Segment Open

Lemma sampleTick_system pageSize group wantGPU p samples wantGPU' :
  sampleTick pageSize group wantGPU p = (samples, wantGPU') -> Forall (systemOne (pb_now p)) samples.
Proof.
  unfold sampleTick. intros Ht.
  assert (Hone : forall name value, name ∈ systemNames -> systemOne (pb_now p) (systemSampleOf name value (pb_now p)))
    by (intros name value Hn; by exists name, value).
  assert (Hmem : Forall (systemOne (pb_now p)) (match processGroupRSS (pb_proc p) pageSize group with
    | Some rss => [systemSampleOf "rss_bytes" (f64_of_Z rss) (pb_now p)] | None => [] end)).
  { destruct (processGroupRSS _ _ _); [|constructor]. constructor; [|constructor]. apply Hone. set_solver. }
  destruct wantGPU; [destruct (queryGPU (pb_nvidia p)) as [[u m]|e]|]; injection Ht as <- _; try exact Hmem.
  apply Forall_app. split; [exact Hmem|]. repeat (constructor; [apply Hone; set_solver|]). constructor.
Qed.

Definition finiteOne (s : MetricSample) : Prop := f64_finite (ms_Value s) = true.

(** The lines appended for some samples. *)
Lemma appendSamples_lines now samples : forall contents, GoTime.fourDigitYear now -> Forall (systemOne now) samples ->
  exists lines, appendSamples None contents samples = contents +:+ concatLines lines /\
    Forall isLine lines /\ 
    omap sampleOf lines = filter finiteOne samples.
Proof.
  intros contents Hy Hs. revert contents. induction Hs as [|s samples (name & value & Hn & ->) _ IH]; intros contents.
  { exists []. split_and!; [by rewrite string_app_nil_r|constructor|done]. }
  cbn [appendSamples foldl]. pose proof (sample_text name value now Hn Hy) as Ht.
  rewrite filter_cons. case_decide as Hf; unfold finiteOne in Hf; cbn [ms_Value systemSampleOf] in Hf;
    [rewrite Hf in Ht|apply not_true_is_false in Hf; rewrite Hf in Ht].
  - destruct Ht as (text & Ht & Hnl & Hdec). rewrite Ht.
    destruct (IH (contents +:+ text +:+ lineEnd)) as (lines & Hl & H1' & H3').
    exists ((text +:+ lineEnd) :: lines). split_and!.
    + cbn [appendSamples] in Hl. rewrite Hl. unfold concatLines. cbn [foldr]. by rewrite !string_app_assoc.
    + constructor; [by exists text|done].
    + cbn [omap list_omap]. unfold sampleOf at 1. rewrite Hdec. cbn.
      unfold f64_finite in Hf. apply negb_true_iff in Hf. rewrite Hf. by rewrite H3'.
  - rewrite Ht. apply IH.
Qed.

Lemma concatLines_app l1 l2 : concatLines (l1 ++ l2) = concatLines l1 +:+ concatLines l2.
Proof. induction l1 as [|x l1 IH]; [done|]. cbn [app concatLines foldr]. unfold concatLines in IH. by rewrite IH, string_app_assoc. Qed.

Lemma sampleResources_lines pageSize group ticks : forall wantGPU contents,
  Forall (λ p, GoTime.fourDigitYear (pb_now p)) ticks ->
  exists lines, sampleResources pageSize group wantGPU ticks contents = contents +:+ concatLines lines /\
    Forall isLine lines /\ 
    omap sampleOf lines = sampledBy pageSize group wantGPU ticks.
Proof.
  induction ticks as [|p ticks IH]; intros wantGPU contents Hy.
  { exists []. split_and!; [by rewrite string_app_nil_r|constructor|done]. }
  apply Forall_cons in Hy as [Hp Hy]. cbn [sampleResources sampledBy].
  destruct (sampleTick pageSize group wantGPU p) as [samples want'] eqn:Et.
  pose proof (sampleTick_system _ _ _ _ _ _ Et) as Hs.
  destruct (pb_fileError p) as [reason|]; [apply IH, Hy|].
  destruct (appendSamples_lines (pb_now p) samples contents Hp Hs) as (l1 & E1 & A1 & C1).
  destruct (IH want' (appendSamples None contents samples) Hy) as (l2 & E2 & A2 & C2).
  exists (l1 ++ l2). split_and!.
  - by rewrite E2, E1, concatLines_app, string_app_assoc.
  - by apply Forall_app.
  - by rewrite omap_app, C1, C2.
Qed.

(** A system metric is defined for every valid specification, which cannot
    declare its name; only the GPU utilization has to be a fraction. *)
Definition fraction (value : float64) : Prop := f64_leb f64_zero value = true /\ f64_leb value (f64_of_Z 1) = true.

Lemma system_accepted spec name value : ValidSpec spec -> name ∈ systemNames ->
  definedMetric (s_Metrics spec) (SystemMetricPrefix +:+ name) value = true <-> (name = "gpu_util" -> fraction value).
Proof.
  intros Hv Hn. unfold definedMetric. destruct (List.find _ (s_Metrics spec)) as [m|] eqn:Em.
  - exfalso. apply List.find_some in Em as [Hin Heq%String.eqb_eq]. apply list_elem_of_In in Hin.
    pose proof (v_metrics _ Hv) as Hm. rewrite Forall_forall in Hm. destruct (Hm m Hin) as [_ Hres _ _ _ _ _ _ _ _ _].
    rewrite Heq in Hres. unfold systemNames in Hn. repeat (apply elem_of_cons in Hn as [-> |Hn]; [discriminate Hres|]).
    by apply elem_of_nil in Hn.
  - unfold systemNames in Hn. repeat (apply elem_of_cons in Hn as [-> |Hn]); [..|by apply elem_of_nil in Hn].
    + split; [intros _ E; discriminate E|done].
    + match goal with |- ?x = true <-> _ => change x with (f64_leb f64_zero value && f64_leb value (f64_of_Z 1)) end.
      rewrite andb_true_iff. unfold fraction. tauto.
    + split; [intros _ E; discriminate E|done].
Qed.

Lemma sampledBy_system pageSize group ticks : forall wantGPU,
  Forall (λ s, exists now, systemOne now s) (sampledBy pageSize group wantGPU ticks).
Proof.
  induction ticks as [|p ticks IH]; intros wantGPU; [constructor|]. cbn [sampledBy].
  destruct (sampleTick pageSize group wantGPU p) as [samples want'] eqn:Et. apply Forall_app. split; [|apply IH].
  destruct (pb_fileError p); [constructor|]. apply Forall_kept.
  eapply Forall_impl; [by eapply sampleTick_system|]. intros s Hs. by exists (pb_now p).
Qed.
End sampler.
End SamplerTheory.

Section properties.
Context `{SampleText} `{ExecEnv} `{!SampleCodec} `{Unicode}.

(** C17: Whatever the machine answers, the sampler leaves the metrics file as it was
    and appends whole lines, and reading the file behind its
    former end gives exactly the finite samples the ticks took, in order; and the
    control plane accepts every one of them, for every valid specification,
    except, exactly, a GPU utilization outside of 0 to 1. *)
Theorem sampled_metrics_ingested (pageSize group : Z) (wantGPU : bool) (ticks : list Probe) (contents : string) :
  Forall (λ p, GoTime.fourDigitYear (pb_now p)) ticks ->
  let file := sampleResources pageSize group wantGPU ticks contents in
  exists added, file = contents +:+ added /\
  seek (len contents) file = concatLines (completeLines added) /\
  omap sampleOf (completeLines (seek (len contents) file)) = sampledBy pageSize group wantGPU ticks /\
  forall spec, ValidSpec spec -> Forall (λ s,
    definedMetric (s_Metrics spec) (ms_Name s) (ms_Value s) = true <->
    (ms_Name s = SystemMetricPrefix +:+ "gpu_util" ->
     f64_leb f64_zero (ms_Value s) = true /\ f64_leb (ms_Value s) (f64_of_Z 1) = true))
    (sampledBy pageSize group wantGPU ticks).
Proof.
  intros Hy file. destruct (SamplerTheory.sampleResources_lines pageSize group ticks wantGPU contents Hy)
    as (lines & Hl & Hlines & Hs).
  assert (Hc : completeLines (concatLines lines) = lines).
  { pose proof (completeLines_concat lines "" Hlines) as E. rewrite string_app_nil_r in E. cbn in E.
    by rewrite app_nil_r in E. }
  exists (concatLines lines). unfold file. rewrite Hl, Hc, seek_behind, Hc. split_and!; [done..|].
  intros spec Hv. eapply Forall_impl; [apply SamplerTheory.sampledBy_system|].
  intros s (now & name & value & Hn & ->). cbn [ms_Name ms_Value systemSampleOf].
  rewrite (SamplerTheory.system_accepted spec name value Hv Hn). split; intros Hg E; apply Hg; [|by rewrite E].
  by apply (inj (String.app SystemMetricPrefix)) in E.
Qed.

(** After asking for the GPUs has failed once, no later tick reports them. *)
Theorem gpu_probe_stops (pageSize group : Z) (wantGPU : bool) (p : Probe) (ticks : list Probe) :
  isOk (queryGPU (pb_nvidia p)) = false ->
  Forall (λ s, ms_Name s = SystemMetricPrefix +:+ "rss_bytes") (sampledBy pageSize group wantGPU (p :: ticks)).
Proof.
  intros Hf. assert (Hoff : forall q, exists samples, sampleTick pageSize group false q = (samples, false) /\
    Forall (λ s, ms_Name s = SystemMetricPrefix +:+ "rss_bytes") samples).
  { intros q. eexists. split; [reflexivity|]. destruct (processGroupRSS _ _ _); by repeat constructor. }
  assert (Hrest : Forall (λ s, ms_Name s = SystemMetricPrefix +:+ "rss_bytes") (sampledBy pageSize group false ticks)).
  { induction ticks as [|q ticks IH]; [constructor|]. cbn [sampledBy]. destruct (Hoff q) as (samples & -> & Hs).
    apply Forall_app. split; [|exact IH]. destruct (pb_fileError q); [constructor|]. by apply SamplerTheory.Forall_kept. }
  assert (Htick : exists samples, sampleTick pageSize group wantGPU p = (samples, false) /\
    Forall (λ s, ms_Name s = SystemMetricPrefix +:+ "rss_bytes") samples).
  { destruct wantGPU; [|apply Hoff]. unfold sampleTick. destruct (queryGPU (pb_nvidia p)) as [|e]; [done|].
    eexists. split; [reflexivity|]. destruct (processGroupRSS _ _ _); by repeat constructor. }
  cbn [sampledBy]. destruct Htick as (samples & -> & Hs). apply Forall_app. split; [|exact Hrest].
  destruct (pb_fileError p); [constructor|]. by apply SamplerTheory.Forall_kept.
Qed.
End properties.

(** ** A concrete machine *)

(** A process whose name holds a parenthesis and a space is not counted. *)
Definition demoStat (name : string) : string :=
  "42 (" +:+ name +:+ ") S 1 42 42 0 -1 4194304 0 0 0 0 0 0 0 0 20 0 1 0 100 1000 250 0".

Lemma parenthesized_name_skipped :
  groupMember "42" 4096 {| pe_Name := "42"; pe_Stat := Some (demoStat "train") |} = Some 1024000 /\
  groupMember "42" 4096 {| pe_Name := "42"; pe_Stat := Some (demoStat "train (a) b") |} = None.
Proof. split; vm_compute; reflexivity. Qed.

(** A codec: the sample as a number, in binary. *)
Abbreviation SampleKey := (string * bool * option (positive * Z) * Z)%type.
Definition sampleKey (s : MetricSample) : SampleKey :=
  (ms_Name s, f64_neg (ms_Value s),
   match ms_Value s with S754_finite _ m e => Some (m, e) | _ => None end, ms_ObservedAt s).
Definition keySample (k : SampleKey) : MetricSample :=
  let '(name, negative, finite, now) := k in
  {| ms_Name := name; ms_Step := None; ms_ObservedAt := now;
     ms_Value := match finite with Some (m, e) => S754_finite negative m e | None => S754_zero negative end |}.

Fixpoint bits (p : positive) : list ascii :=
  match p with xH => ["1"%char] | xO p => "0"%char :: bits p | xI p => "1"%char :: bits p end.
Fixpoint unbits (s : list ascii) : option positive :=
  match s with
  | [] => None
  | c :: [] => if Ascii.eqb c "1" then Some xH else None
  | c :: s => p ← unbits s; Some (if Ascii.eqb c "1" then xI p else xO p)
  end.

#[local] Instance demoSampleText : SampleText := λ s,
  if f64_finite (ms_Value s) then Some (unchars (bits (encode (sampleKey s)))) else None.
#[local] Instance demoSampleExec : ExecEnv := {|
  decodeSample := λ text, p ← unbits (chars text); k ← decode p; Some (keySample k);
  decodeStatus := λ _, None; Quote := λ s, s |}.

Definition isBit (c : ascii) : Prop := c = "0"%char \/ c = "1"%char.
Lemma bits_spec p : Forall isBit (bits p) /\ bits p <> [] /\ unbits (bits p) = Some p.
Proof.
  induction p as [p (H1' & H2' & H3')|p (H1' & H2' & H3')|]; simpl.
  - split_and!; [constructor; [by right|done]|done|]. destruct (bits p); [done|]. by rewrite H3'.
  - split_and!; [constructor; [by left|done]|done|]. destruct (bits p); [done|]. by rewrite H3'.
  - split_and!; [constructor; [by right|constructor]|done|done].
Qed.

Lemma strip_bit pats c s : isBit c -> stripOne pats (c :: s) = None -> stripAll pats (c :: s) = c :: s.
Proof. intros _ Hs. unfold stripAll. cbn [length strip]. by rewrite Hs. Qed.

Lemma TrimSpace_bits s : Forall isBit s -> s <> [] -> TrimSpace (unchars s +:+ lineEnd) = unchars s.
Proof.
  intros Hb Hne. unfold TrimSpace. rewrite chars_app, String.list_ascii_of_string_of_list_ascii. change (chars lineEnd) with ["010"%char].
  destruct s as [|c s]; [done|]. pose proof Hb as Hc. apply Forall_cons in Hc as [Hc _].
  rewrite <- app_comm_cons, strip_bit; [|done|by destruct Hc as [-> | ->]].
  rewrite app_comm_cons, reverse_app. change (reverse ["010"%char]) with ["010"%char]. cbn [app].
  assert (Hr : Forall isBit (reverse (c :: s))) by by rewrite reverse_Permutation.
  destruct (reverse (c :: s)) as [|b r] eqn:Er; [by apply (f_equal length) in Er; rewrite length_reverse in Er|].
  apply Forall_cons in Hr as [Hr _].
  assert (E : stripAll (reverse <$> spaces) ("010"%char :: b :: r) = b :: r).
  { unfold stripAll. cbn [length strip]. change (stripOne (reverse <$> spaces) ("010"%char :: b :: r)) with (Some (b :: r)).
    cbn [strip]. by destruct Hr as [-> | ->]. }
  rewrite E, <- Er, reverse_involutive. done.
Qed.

Segment Closed

What you have to do:
Every line from the start of the listing through the line with "[|constructor]. constructor; [|constructor]." should be reproduced exactly, and no other line.

Result of this exercise:
Lemma sampleTick_system pageSize group wantGPU p samples wantGPU' :
  sampleTick pageSize group wantGPU p = (samples, wantGPU') -> Forall (systemOne (pb_now p)) samples.
Proof.
  unfold sampleTick. intros Ht.
  assert (Hone : forall name value, name ∈ systemNames -> systemOne (pb_now p) (systemSampleOf name value (pb_now p)))
    by (intros name value Hn; by exists name, value).
  assert (Hmem : Forall (systemOne (pb_now p)) (match processGroupRSS (pb_proc p) pageSize group with
    | Some rss => [systemSampleOf "rss_bytes" (f64_of_Z rss) (pb_now p)] | None => [] end)).
  { destruct (processGroupRSS _ _ _); [|constructor]. constructor; [|constructor]. apply Hone. set_solver. }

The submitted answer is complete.